### Task requirements
In the material below, the lines from the one containing "b (t_fresh t)." through the one containing "Definition set_fresh (n" are to be given again exactly, ends included, and no others.

### Dataset entries
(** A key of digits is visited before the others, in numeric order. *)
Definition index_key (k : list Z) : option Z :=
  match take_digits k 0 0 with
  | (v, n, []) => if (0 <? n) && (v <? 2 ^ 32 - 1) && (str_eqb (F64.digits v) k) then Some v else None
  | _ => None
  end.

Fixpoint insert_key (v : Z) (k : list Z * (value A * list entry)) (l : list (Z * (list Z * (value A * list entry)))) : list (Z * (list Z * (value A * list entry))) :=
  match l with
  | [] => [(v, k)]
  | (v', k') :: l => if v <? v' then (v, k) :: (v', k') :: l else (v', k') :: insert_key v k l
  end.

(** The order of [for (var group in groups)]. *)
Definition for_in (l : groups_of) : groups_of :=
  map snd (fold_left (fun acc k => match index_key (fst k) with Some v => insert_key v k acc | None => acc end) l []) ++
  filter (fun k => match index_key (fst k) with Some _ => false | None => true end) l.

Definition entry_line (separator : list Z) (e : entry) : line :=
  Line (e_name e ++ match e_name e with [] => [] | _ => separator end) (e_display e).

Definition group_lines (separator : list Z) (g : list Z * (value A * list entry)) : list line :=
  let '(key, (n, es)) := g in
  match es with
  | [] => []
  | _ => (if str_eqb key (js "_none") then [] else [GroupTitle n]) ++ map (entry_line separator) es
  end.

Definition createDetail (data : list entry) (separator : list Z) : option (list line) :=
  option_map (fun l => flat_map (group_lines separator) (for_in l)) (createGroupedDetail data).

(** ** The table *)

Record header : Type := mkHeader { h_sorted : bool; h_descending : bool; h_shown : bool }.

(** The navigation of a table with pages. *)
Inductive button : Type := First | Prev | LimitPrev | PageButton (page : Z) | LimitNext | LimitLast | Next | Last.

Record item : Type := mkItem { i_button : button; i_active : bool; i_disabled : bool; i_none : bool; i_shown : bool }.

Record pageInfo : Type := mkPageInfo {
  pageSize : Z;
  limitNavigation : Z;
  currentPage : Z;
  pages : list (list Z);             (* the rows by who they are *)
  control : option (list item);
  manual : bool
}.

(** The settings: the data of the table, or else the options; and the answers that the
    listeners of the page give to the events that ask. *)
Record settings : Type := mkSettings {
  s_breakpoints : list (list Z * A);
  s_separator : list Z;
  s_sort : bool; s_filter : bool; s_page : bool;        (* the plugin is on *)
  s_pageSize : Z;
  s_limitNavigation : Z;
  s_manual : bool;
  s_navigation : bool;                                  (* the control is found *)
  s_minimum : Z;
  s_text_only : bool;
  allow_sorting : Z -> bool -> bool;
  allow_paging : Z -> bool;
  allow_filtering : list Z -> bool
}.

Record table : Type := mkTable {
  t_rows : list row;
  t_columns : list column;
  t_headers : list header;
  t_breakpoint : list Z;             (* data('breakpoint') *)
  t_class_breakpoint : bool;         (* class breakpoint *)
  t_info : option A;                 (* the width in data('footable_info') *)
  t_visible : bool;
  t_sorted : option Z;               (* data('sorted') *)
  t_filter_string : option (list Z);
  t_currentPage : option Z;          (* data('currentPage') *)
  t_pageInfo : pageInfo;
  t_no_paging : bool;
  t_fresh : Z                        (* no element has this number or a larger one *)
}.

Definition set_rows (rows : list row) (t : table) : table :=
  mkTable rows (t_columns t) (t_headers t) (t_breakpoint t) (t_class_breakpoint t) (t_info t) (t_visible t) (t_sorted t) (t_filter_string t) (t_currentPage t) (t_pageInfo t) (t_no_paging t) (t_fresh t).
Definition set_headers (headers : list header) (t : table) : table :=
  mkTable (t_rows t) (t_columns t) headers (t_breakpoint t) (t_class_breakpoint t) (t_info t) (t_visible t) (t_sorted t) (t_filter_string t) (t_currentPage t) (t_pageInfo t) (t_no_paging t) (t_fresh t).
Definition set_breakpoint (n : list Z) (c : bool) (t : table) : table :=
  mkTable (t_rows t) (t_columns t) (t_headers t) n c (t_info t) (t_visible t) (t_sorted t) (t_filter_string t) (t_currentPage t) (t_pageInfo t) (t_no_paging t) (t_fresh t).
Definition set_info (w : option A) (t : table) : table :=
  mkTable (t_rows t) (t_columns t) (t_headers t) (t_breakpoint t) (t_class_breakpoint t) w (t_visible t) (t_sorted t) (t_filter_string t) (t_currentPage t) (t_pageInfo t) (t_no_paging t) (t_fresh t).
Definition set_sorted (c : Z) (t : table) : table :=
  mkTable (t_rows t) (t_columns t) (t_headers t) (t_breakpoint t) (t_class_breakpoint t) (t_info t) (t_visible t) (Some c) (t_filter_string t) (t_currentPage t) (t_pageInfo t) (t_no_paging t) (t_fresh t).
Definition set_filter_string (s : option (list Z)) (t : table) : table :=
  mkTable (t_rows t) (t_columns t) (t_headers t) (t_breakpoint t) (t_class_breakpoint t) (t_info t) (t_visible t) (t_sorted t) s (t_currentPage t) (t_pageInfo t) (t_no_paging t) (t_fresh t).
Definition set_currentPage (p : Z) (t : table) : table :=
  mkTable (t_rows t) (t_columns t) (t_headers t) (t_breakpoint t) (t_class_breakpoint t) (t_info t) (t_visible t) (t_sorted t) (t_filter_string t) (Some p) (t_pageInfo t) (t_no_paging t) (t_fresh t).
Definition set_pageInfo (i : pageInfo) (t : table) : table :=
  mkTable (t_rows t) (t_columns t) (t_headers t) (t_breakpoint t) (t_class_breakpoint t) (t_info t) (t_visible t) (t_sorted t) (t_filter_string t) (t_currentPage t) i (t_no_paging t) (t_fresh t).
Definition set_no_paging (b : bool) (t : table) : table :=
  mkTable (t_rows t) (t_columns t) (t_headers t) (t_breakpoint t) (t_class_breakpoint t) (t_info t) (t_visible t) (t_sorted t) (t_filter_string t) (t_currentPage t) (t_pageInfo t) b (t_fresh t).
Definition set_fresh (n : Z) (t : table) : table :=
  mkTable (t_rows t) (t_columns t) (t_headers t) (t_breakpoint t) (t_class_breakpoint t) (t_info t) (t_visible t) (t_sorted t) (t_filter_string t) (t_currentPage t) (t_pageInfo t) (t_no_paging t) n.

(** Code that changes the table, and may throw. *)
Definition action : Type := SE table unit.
* * *
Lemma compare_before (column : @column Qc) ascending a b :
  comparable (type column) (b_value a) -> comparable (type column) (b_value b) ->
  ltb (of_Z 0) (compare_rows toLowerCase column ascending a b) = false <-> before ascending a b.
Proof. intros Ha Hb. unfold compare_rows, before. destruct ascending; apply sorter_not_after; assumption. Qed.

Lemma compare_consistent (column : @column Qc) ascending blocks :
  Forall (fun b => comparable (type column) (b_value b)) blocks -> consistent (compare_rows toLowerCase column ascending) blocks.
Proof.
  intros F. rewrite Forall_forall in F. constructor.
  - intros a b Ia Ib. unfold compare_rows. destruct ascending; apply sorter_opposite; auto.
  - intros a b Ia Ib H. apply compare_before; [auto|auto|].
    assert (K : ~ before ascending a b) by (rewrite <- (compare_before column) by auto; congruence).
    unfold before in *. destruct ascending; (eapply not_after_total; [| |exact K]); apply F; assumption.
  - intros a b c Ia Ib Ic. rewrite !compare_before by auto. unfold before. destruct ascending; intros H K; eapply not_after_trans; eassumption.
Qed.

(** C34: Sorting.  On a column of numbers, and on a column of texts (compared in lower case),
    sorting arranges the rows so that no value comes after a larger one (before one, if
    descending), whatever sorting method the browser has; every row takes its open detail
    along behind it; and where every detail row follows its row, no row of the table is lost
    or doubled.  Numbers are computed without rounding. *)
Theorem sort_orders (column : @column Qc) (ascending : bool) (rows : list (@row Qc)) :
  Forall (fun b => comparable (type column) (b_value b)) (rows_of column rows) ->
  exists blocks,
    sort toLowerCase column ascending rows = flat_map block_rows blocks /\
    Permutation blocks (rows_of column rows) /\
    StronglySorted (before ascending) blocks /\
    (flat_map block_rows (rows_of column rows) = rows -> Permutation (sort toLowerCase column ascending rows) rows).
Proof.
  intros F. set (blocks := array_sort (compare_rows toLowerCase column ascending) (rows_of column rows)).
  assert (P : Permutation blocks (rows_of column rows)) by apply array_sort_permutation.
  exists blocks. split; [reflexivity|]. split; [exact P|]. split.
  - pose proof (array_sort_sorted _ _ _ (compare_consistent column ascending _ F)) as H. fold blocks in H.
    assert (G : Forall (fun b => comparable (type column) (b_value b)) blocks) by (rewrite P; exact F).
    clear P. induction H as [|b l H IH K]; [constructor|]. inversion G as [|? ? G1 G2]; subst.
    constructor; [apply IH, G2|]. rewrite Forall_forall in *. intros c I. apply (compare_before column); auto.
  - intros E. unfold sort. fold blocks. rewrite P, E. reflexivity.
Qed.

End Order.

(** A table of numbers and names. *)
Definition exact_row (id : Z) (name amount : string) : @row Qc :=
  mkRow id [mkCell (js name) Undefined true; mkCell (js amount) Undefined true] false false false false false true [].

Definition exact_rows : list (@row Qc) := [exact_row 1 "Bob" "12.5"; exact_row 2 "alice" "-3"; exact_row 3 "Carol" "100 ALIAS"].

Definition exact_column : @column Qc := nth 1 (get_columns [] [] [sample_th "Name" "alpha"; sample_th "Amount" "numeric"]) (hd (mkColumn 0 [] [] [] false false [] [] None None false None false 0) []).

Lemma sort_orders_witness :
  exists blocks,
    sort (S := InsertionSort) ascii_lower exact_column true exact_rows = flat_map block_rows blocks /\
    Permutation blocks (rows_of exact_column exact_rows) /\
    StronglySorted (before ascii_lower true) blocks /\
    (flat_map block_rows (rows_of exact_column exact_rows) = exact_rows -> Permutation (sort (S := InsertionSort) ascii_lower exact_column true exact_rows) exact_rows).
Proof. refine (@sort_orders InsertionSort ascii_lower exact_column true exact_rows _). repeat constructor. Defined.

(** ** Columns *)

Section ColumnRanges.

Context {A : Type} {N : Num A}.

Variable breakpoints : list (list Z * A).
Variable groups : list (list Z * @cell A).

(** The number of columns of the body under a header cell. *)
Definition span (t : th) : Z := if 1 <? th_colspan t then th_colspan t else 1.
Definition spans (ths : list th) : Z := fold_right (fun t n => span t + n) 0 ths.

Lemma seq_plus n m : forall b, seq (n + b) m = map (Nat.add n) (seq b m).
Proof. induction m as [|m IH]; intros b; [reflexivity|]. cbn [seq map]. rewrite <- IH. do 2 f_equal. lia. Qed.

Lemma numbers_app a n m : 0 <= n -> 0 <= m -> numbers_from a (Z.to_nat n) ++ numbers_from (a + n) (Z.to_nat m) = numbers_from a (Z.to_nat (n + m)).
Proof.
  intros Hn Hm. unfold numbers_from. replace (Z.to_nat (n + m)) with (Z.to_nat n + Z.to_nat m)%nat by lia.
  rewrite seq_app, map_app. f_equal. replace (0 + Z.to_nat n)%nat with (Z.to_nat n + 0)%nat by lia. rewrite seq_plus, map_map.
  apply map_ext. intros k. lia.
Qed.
...
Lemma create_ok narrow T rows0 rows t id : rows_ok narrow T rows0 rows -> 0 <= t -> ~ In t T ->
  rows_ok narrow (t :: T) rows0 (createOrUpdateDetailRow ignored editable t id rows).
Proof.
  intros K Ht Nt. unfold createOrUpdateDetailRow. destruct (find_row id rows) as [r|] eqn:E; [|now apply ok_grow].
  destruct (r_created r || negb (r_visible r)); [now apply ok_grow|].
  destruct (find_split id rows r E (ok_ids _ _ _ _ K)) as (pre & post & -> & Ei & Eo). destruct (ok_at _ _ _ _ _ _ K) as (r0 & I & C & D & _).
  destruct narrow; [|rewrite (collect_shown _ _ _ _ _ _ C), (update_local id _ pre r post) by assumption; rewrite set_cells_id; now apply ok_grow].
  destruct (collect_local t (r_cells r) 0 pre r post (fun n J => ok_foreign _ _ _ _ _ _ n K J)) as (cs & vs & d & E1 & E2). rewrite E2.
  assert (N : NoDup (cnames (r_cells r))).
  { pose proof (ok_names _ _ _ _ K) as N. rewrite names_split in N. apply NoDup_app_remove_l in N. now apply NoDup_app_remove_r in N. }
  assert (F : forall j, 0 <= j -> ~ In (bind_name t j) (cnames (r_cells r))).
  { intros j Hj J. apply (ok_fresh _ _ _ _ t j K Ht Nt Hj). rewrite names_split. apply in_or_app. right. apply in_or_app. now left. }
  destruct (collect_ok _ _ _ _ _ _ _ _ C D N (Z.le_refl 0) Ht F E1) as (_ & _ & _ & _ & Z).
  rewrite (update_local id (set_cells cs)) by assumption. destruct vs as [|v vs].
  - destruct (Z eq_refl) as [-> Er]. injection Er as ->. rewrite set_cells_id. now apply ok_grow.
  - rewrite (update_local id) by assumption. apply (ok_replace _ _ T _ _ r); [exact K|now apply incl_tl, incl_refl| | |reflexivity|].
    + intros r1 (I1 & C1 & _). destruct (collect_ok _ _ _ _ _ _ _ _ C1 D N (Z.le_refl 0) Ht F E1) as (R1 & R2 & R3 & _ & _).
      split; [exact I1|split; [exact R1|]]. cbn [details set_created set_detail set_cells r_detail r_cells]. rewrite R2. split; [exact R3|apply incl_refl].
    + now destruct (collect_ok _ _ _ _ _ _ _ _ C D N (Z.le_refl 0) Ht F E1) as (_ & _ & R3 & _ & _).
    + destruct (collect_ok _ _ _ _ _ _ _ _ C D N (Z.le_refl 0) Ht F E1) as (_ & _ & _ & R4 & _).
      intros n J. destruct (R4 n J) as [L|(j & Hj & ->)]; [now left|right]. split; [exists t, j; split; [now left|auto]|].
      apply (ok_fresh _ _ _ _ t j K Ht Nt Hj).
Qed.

### Written response
  mkTable (t_rows t) (t_columns t) (t_headers t) (t_breakpoint t) (t_class_breakpoint t) (t_info t) (t_visible t) (t_sorted t) (t_filter_string t) (t_currentPage t) (t_pageInfo t) b (t_fresh t).
Definition set_fresh (n : Z) (t : table) : table :=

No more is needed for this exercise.